Only the lines below, from the one with "Proof. destruct v; [apply" through the one with "Definition winv (x", are to be written out, exactly.

——————————

(* ===== verification/WtSafe.v ===== *)
(** * Safety of h3zero's callbacks

    A link holds one reference on its stream's wrapper and a session one on its datagram
    ring.  Counted with Python's own, they make the invariant of World.v hold under
    WebTransport too ([winv]).  The theorem: a callback on a live session is defined,
    whatever it carries, and keeps the invariant; what h3zero's own calls may do to its
    structs is [h3_ok]. *)
From S2P Require Import Prelude Ring Store StreamBuf SpscRing EventChannel DgramBuf DgramTable.
From S2P Require Import StreamCtx WtState Bridge Alpn Callback World BridgeSafe StreamCb Runs.
From S2P Require Import WtProto WtSession WtPath WtTx WtBudget WtRun.

(** ** Sums over sessions and links *)

Definition objs_sum (f : wt_obj -> Z) (o : gmap Z wt_obj) : Z := lsum f (map_to_list o).*2.

Lemma objs_sum_insert f o k v : o !! k = None -> objs_sum f (<[k := v]> o) = f v + objs_sum f o.
Proof.
  intros E. unfold objs_sum.
  rewrite (lsum_perm f _ ((k, v) :: map_to_list o).*2), fmap_cons, lsum_cons; [done|].
  apply fmap_Permutation, map_to_list_insert, E.
Qed.

Lemma objs_sum_delete f o k v : o !! k = Some v -> objs_sum f o = f v + objs_sum f (delete k o).
Proof. intros E. rewrite <- (insert_delete_id o k v E) at 1. apply objs_sum_insert, lookup_delete_eq. Qed.

Lemma objs_sum_update f o k v v' : o !! k = Some v -> objs_sum f (<[k := v']> o) = objs_sum f o - f v + f v'.
Proof.
  intros E. rewrite <- insert_delete_eq, objs_sum_insert by apply lookup_delete_eq.
  rewrite (objs_sum_delete f o k v E). lia.
Qed.

Lemma objs_sum_nonneg f o : (∀ v, 0 <= f v) -> 0 <= objs_sum f o.
Proof. apply lsum_nonneg. Qed.

Lemma objs_sum_ge f o k v : (∀ v, 0 <= f v) -> o !! k = Some v -> f v <= objs_sum f o.
Proof. intros Hf E. rewrite (objs_sum_delete f o k v E). pose proof (objs_sum_nonneg f (delete k o) Hf). lia. Qed.

(** References to wrapper [p] that a link holds, to datagram ring [p] that a session holds. *)
Definition link_holds (p : Z) (v : wt_obj) : Z :=
  match v with ObjLink k => c_bool (wl_sc k =? p) | ObjSession _ => 0 end.
Definition ring_holds (p : Z) (v : wt_obj) : Z :=
  match v with
  | ObjSession y => c_bool (negb (ws_dgram_ring y =? 0) && (ws_dgram_ring y =? p))
  | ObjLink _ => 0
  end.

Lemma link_holds_nonneg p v : 0 <= link_holds p v.
Proof. destruct v; [done|apply c_bool_nonneg]. Qed.
Lemma ring_holds_nonneg p v : 0 <= ring_holds p v.
Proof. destruct v; [apply c_bool_nonneg|done]. Qed.

Definition with_links (x : Z -> Z) (o : gmap Z wt_obj) : Z -> Z := λ p, x p + objs_sum (link_holds p) o.
Definition with_rings (xd : Z -> Z) (o : gmap Z wt_obj) : Z -> Z := λ p, xd p + objs_sum (ring_holds p) o.

(** The invariant of World.v, the references of sessions and links counted in. *)
Definition winv (x xd : Z -> Z) (g : ghost) (w : world) : Prop :=
  let o := wt_objs (w_wt w) in inv (with_links x o) (with_rings xd o) g (res_of w).

(** What one callback may have done to the queues: [n] events, [B] bytes at most. *)
Record wgrows (n B : Z) (g g' : ghost) : Prop := {
  wg_ht : g_ht g' = g_ht g;
  wg_tx : g_tx g' = g_tx g;
  wg_hr : g_hr g' = g_hr g;
  wg_owed : g_owed g' = g_owed g;
  wg_puts : g_puts g' = g_puts g;
  wg_rx : zlen (g_rx g) <= zlen (g_rx g') <= zlen (g_rx g) + n;
  wg_T : g_T g <= g_T g' <= g_T g + B;
  wg_wt : g_wt g' = g_wt g
}.

Lemma wgrows_refl g : wgrows 0 0 g g.
Proof. split; done || lia. Qed.

Lemma wgrows_trans n B n' B' g1 g2 g3 : wgrows n B g1 g2 -> wgrows n' B' g2 g3 ->
  wgrows (n + n') (B + B') g1 g3.
Proof. intros [] []. split; congruence || lia. Qed.

Lemma wgrows_mono n B n' B' g g' : wgrows n B g g' -> n <= n' -> B <= B' -> wgrows n' B' g g'.
Proof. intros []. split; done || lia. Qed.

(** Room for [n] events, WebTransport in use. *)
Definition wt_room (g : ghost) (n : Z) : Prop := rx_room g n ∧ g_wt g = true.

Lemma wt_room_le g n k : wt_room g n -> k <= n -> wt_room g k.
Proof. intros [Hr Hw] Hk. split; [|done]. unfold rx_room in *. lia. Qed.

Lemma wgrows_room n B g g' k : wgrows n B g g' -> wt_room g (n + k) -> wt_room g' k.
Proof. intros [] [Hr Hw]. split; [|congruence]. unfold rx_room in *. lia. Qed.

(** ** What h3zero's calls do *)

(** h3zero's structs in memory stay in memory. *)
Definition h3_grows (m m' : h3_mem) : Prop :=
  (∀ st, is_Some (hm_streams m !! st) -> is_Some (hm_streams m' !! st)) ∧
  (∀ h, is_Some (hm_ctxs m !! h) -> is_Some (hm_ctxs m' !! h)).

(** The calls a callback makes that may free a struct: only the deletion of a prefix,
    which frees no context. *)
Record h3_ok (ev : env) : Prop := {
  ho_fresh : ∀ t o, ev_wt ev t o = 0 ∨ o !! ev_wt ev t o = None;
  ho_grows : ∀ tr c m, match c with
      | PicowtUncountSession _ _ | H3FindStreamPrefix _ _ | PicowtSetControlStream _ _
      | PicowtConnect _ _ _ _ _ _ _ | H3ProvideDatagramBuffer _ _ _ | PicowtSetWtProtocol _ _
      | H3DeclareStreamPrefix _ _ _ => h3_grows m (ev_h3 ev tr c m)
      | _ => True
      end;
  ho_delete : ∀ tr cnx h id m k, is_Some (hm_ctxs m !! k) ->
    is_Some (hm_ctxs (ev_h3 ev tr (H3DeleteStreamPrefix cnx h id) m) !! k);
  ho_control : ∀ tr cnx h m, let c := PicowtSetControlStream cnx h in ev_pq ev tr c <> 0 ->
    is_Some (hm_streams (ev_h3 ev tr c m) !! ev_pq ev tr c);
  ho_prefix : ∀ tr h id m, let c := H3FindStreamPrefix h id in ev_pq ev tr c <> 0 ->
    ∃ z, hm_prefixes (ev_h3 ev tr c m) !! ev_pq ev tr c = Some z ∧
      (px_function_call z = FnWtPath -> hm_prefixes m !! ev_pq ev tr c = Some z)
}.

(** ** Reasoning about one callback *)

(** What a callback relies on: the session [s], the link [l] of wrapper [sc] when there
    is one, the stream [st] and the session's h3zero context are in memory. *)
Definition alive (s l sc st : Z) (w : world) : Prop :=
  (∃ y, wt_objs (w_wt w) !! s = Some (ObjSession y) ∧
     (ws_h3_ctx y <> 0 -> is_Some (hm_ctxs (wt_h3 (w_wt w)) !! ws_h3_ctx y))) ∧
  (l <> 0 -> ∃ k, wt_objs (w_wt w) !! l = Some (ObjLink k) ∧ wl_session k = s ∧ wl_sc k = sc) ∧
  (st <> 0 -> is_Some (sts w !! st)).

(** A fact about wrappers, datagram rings and the WebTransport state. *)
Class Framed (P : world -> Prop) : Prop :=
  framed : ∀ w w', frame w w' -> w_wt w' = w_wt w -> P w -> P w'.

#[export] Instance alive_framed s l sc st : Framed (alive s l sc st).
Proof. intros w w' _ E. unfold alive, sts. by rewrite E. Qed.
#[export] Instance has_rx_framed p : Framed (has_rx p).
Proof. intros w w' [_ E] _. unfold has_rx. by rewrite E. Qed.
#[export] Instance and_framed P Q : Framed P -> Framed Q -> Framed (λ w, P w ∧ Q w).
Proof. intros HP HQ w w' F E [? ?]. split; [by eapply HP|by eapply HQ]. Qed.
#[export] Instance pure_framed (P : Prop) : Framed (λ _, P).
Proof. by intros w w' _ _. Qed.
#[export] Instance impl_framed (P : Prop) Q : Framed Q -> Framed (λ w, P -> Q w).
Proof. intros HQ w w' F E H ?. eapply HQ; eauto. Qed.

Lemma quiet_wt {A} (m : M A) : keeps wt_part m -> keeps w_wt m.
Proof. intros H w x w' E. apply H in E. by injection E. Qed.
#[export] Hint Resolve quiet_wt : keeps.

Section triple.
Context {x xd : Z -> Z} (X0 : ∀ p, 0 <= x p) (XD0 : ∀ p, 0 <= xd p).

(** From a state with room for [n] events where [P] holds, [m] is defined, keeps the
    invariant, sends at most [n] events, and [Q] holds of its result. *)
Definition safe {A} (n : Z) (P : world -> Prop) (m : M A) (Q : A -> world -> Prop) : Prop :=
  ∀ g w, winv x xd g w -> wt_room g n -> P w ->
    wp m (λ a w', ∃ g', winv x xd g' w' ∧ wgrows n 0 g g' ∧ Q a w') w.

Lemma safe_ret {A} (a : A) P : safe 0 P (ret a) (λ b w, b = a ∧ P w).
Proof using Type. intros g w I _ HP. apply wp_ret. exists g. split; [done|]. split; [apply wgrows_refl|done]. Qed.

Lemma safe_bind {A B} n k (P : world -> Prop) (m : M A) (f : A -> M B) R Q : 0 <= n -> 0 <= k ->
  safe n P m R -> (∀ a, safe k (R a) (f a) Q) -> safe (n + k) P (a ← m; f a) Q.
Proof using Type.
  intros Hn Hk Hm Hf g w I Hr HP. apply wp_bind. eapply wp_mono.
  { apply (Hm g w I); [|done]. eapply wt_room_le; [done|lia]. }
  intros a w1 (g1 & I1 & G1 & HR). eapply wp_mono.
  { apply (Hf a g1 w1 I1); [|done]. by eapply wgrows_room. }
  intros b w2 (g2 & I2 & G2 & HQ). exists g2. split; [done|]. split; [|done].
  replace 0 with (0 + 0) by lia. by eapply wgrows_trans.
Qed.

Lemma safe_bind0 {A B} n (P : world -> Prop) (m : M A) (f : A -> M B) R Q : 0 <= n ->
  safe 0 P m R -> (∀ a, safe n (R a) (f a) Q) -> safe n P (a ← m; f a) Q.
Proof using Type. intros Hn Hm Hf. change n with (0 + n). by eapply safe_bind. Qed.

Lemma safe_mono {A} n n' (P P' : world -> Prop) (m : M A) (Q Q' : A -> world -> Prop) : safe n P m Q ->
  n <= n' -> (∀ w, P' w -> P w) -> (∀ a w, Q a w -> Q' a w) -> safe n' P' m Q'.
Proof using Type.
  intros Hm Hn HP HQ g w I Hr Hp. eapply wp_mono; [apply (Hm g w I); [eapply wt_room_le; [done|lia]|auto]|].
  intros a w' (g' & I' & G' & Hq). exists g'. split; [done|]. split; [|auto].
  eapply wgrows_mono; [done|lia..].
Qed.

Lemma safe_post {A} n (P : world -> Prop) (m : M A) (Q Q' : A -> world -> Prop) : safe n P m Q ->
  (∀ a w, Q a w -> Q' a w) -> safe n P m Q'.
Proof using Type. intros Hm HQ. by eapply safe_mono. Qed.

Lemma safe_pre {A} n (P P' : world -> Prop) (m : M A) Q : safe n P m Q -> (∀ w, P' w -> P w) ->
  safe n P' m Q.
Proof using Type. intros Hm HP. by eapply safe_mono. Qed.

Lemma safe_pure {A} n (φ : Prop) P (m : M A) Q : (φ -> safe n P m Q) -> safe n (λ w, φ ∧ P w) m Q.
Proof using Type. intros H g w I Hr [Hφ HP]. by apply (H Hφ). Qed.

Lemma safe_if {A} n P (b : bool) (m m' : M A) Q : (b = true -> safe n P m Q) ->
  (b = false -> safe n P m' Q) -> safe n P (if b then m else m') Q.
Proof using Type. destruct b; auto. Qed.

Lemma safe_when n P b m : 0 <= n -> (b = true -> safe n P m (λ _, P)) -> safe n P (when b m) (λ _, P).
Proof using Type.
  intros Hn Hm. apply safe_if; [done|]. intros _. eapply safe_mono; [apply (safe_ret tt P)|done|auto|].
  by intros a w [_ ?].
Qed.

(** An operation on the bridge alone. *)
Lemma safe_idle {A} P `{!Framed P} (m : M A) : idle m -> keeps w_wt m -> safe 0 P m (λ _, P).
Proof using Type.
  intros Hi Hk g w I _ HP.
  destruct (Hi w (λ _ w', res_of w' = res_of w) ltac:(auto)) as (a & w' & E & Er).
  pose proof (Hk _ _ _ E) as Ew. exists a, w'. split; [done|]. exists g. split.
  { unfold winv. by rewrite Ew, Er. }
  split; [apply wgrows_refl|]. eapply framed; [by apply frame_res|done|done].
Qed.

(** An operation that keeps the WebTransport state. *)
Lemma safe_lift {A} n P (m : M A) Q : keeps w_wt m ->
  (∀ y yd g w, inv y yd g (res_of w) -> y = with_links x (wt_objs (w_wt w)) ->
     yd = with_rings xd (wt_objs (w_wt w)) -> wt_room g n -> P w ->
     wp m (λ a w', ∃ g', inv y yd g' (res_of w') ∧ wgrows n 0 g g' ∧
       (w_wt w' = w_wt w -> Q a w')) w) -> safe n P m Q.
Proof using Type.
  intros Hk Hm g w I Hr HP.
  destruct (Hm _ _ g w I eq_refl eq_refl Hr HP) as (a & w' & E & g' & I' & G' & HQ).
  exists a, w'. split; [done|]. exists g'. pose proof (Hk _ _ _ E) as Ew. unfold winv. rewrite Ew. auto.
Qed.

——————————

# [WRITTEN SOLUTION]
Proof. destruct v; [apply c_bool_nonneg|done]. Qed.

Definition with_links (x : Z -> Z) (o : gmap Z wt_obj) : Z -> Z := λ p, x p + objs_sum (link_holds p) o.
Definition with_rings (xd : Z -> Z) (o : gmap Z wt_obj) : Z -> Z := λ p, xd p + objs_sum (ring_holds p) o.

(** The invariant of World.v, the references of sessions and links counted in. *)
Definition winv (x xd : Z -> Z) (g : ghost) (w : world) : Prop :=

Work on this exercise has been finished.